Exercise.
From the line with "apply IH. by" through the line with "(AddPoint ParameterNode identity_frames", inclusive, return each line of the data below exactly and leave the rest out.

═══ Data listing ═══

(** Without a bound point set [AddPoint] does not bind one. *)
Lemma AddPoint_no_fiducials (collectPointsNode : ParameterNodePointer)
    (frames : FrameProvider) (w : World) :
  SinkFiducials w = None →
  SinkFiducials (AddPoint collectPointsNode frames w) = None.
Proof.
  intros Hnone.
  destruct (AddPoint_outcome collectPointsNode frames w)
    as [[text Hw]|[(p & [fids Hsink] & _)|(p & [opd Hsink] & _ & Hw)]];
    simpl in *; [by rewrite Hw|congruence|].
  rewrite Hw.
  destruct (AddPointToModel_outcome p w opd Hsink)
    as [(_ & ->)|(_ & _ & Hpd & _)]; [done|].
  destruct (SinkFiducials (AddPointToModel p w)) as [fids|] eqn:Hf; [|done].
  apply point_set_is_no_mesh in Hf. congruence.
Qed.






(** ** The spacing of automatically collected points *)

Lemma WellSpaced_take (m : float) (pts : list Point3) (n : nat) :
  WellSpaced m pts → WellSpaced m (take n pts).
Proof.
  intros Hs i p q Hp Hq.
  apply lookup_take_Some in Hp as [Hp _].
  apply lookup_take_Some in Hq as [Hq _].
  by apply (Hs i).
Qed.

Lemma WellSpaced_snoc (m : float) (pts : list Point3) (p : Point3) :
  WellSpaced m pts →
  last pts = None ∨ (∃ q, last pts = Some q ∧ TooClose m p q = false) →
  WellSpaced m (pts ++ [p]).
Proof.
  intros Hs Hgate i p0 q0 Hp Hq.
  destruct (decide (S i < length pts)%nat) as [Hlt|Hge].
  - rewrite lookup_app_l in Hp by lia. rewrite lookup_app_l in Hq by lia.
    by apply (Hs i).
  - assert (Hi : S i = length pts).
    { apply lookup_lt_Some in Hq. rewrite length_app in Hq. simpl in Hq. lia. }
    rewrite lookup_app_l in Hp by lia.
    rewrite Hi, list_lookup_middle in Hq by done.
    injection Hq as <-.
    assert (Hlast : last pts = Some p0).
    { rewrite last_lookup, <- Hi. done. }
    destruct Hgate as [Hnone|(q & Hq & Hd)].
    + congruence.
    + by assert (q = p0) as <- by congruence.
Qed.

Lemma removal_points (w : World) :
  SinkPoints (RemoveLastPoint w)
  = (λ pts, take (length pts - 1) pts) <$> SinkPoints w
  ∧ SinkPoints (RemoveAllPoints w) = (λ _, []) <$> SinkPoints w.
Proof.
  destruct (SinkPoints w) as [pts|] eqn:Hpts.
  - destruct (RemoveLastPoint_sink w pts Hpts) as (-> & _).
    by destruct (RemoveAllPoints_sink w pts Hpts) as (-> & _).
  - by destruct (removal_without_sink w Hpts)
      as [_ [(_ & -> & ->)|(_ & -> & ->)]].
Qed.

Lemma AddPoint_spacing (collectPointsNode : ParameterNodePointer)
    (frames : FrameProvider) (w : World) :
  SpacedWhileAutomatic w →
  SpacedWhileAutomatic (AddPoint collectPointsNode frames w).
Proof.
  intros Hs Hmode fids' Hfids'.
  assert (Hnode : CollectMode (node (AddPoint collectPointsNode frames w))
                  = CollectMode (node w)
                  ∧ MinimumDistanceMm
                      (node (AddPoint collectPointsNode frames w))
                    = MinimumDistanceMm (node w)).
  { by destruct (AddPoint_node collectPointsNode frames w) as [->| ->]. }
  destruct Hnode as [Hm Hd]. unfold GetCollectMode in *.
  rewrite Hm in Hmode. rewrite Hd.
  destruct (SinkFiducials w) as [fids|] eqn:Hfids.
  - destruct (AddPoint_fiducials collectPointsNode frames w fids Hfids)
      as [[Hf _]|(p & Hf & _ & Hgate)]; simpl in *.
    + assert (fids' = fids) as -> by congruence. by apply Hs.
    + assert (fids' = fids ++ [mkFiducial
                 (c_str
                    (String.append (LabelBase (node w))
                       (stream_int (LabelCounter (node w))))) p]) as ->
        by congruence.
      rewrite fmap_app. simpl.
      unfold ComputeMinimumDistanceFromPreviousPointMm, GetCollectMode
        in Hgate.
      rewrite bool_decide_true in Hgate by done.
      apply WellSpaced_snoc; [by apply Hs|done].
  - rewrite AddPoint_no_fiducials in Hfids' by done. done.
Qed.

Lemma controller_step_spacing (w w' : World) :
  controller_step w w' → SpacedWhileAutomatic w → SpacedWhileAutomatic w'.
Proof.
  intros [ptr frames| | |caller event frames] Hs.
  - by apply AddPoint_spacing.
  - intros Hmode fids' Hfids'. unfold GetCollectMode in *.
    rewrite RemoveLastPoint_node in *.
    rewrite (proj1 (removal_fiducials w)) in Hfids'.
    destruct (SinkFiducials w) as [fids|] eqn:Hfids; [|done].
    injection Hfids' as <-. rewrite fmap_take.
    apply WellSpaced_take. by apply Hs.
  - intros Hmode fids' Hfids'.
    rewrite (proj2 (removal_fiducials w)) in Hfids'.
    destruct (SinkFiducials w) as [fids|] eqn:Hfids; [|done].
    injection Hfids' as <-. by intros i p q Hp.
  - destruct (ProcessMRMLNodesEvents_outcome caller event frames w)
      as [->|[[text ->]|[(_ & _ & ->)|(_ & _ & _ & ->)]]].
    + done.
    + done.
    + intros Hmode. unfold GetCollectMode in Hmode.
      by rewrite fallback_to_manual_node in Hmode.
    + by apply AddPoint_spacing.
Qed.

(** X9.  In automatic mode the gate keeps the collected points of a point
    set apart.  Say that a point is too close to the one before it when
    [MinimumDistanceMm > 0.0] and the distance between the two, computed
    in [double] arithmetic as the gate computes it, is less than
    [MinimumDistanceMm].  If, whenever the session is in automatic mode,
    no point of the bound point set is too close to the one before it,
    then this is so again after every sequence of requests and
    notifications: a point sampled too close to the last stored point is
    not stored, and removals and the fallback to Manual do not bring
    points closer. *)
Theorem automatic_points_stay_spaced (w w' : World) :
  SpacedWhileAutomatic w → rtc controller_step w w' →
  SpacedWhileAutomatic w'.
Proof.
  intros Hs Hsteps. induction Hsteps as [|w w1 w' Hstep _ IH]; [done|].
  apply IH. by apply (controller_step_spacing w).
Qed.

(** The stylus at (20, 0, 0), then twice at the origin, in automatic mode
    with the minimum distance 10 and P0 at the origin. *)
Lemma automatic_points_stay_spaced_witness :
  SpacedWhileAutomatic
    (AddPoint ParameterNode identity_frames
       (ProcessMRMLNodesEvents ParameterNode InputDataModifiedEvent
          identity_frames
          (AddPoint ParameterNode stylus_frames (markups_world Automatic)))).
Proof.
  apply (automatic_points_stay_spaced (markups_world Automatic)).
  - intros _ fids [= <-] i p q Hp Hq. destruct i; done.
  - eapply rtc_l; [apply request_AddPoint|].
    eapply rtc_l; [apply notify_ProcessMRMLNodesEvents|].
    apply rtc_once. apply request_AddPoint.
Defined.

(** ** Binding the references *)

Lemma same_node_id_spec (a b : option string) :
  same_node_id a b = true ↔ is_Some a ∧ a = b.
Proof.
  rewrite same_node_id_true. split.
  - intros (id & -> & ->). split; [by eexists|done].
  - intros [[id ->] <-]. by exists id.
Qed.

Lemma SetAndObserveSamplingTransformNodeID_cases (nodeID : option string)
    (w : World) :
  let sampling := GetNodeReferenceID SAMPLING_TRANSFORM_REFERENCE_ROLE w in
  let anchor := GetNodeReferenceID ANCHOR_TRANSFORM_REFERENCE_ROLE w in
  (is_Some nodeID ∧ nodeID = sampling
   ∧ SetAndObserveSamplingTransformNodeID nodeID w = w)
  ∨ (is_Some nodeID ∧ nodeID ≠ sampling ∧ nodeID = anchor
     ∧ SetAndObserveSamplingTransformNodeID nodeID w
       = vtkErrorMacro "Anchor and sampling transforms cannot be the same." w)
  ∨ (¬ (is_Some nodeID ∧ nodeID = sampling)
     ∧ ¬ (is_Some nodeID ∧ nodeID = anchor)
     ∧ SetAndObserveSamplingTransformNodeID nodeID w
       = InvokeCustomModifiedEvent InputDataModifiedEvent
           (SetAndObserveNodeReferenceID SAMPLING_TRANSFORM_REFERENCE_ROLE
              nodeID w)).
Proof.
  intros sampling anchor. unfold SetAndObserveSamplingTransformNodeID.
  fold sampling anchor.
  destruct (same_node_id nodeID sampling) eqn:Hcur.
  { apply same_node_id_spec in Hcur as [Hsome Hcur]. by left. }
  assert (Hncur : ¬ (is_Some nodeID ∧ nodeID = sampling)).
  { intros H%same_node_id_spec. congruence. }
  destruct (same_node_id nodeID anchor) eqn:Hanc.
  { apply same_node_id_spec in Hanc as [Hsome Hanc].
    right. left. repeat split; try done. intros H. by apply Hncur. }
  right. right. repeat split; try done.
  intros H%same_node_id_spec. congruence.
Qed.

═══

Exercise answer.
  apply IH. by apply (controller_step_spacing w).
Qed.

(** The stylus at (20, 0, 0), then twice at the origin, in automatic mode
    with the minimum distance 10 and P0 at the origin. *)
Lemma automatic_points_stay_spaced_witness :
  SpacedWhileAutomatic
    (AddPoint ParameterNode identity_frames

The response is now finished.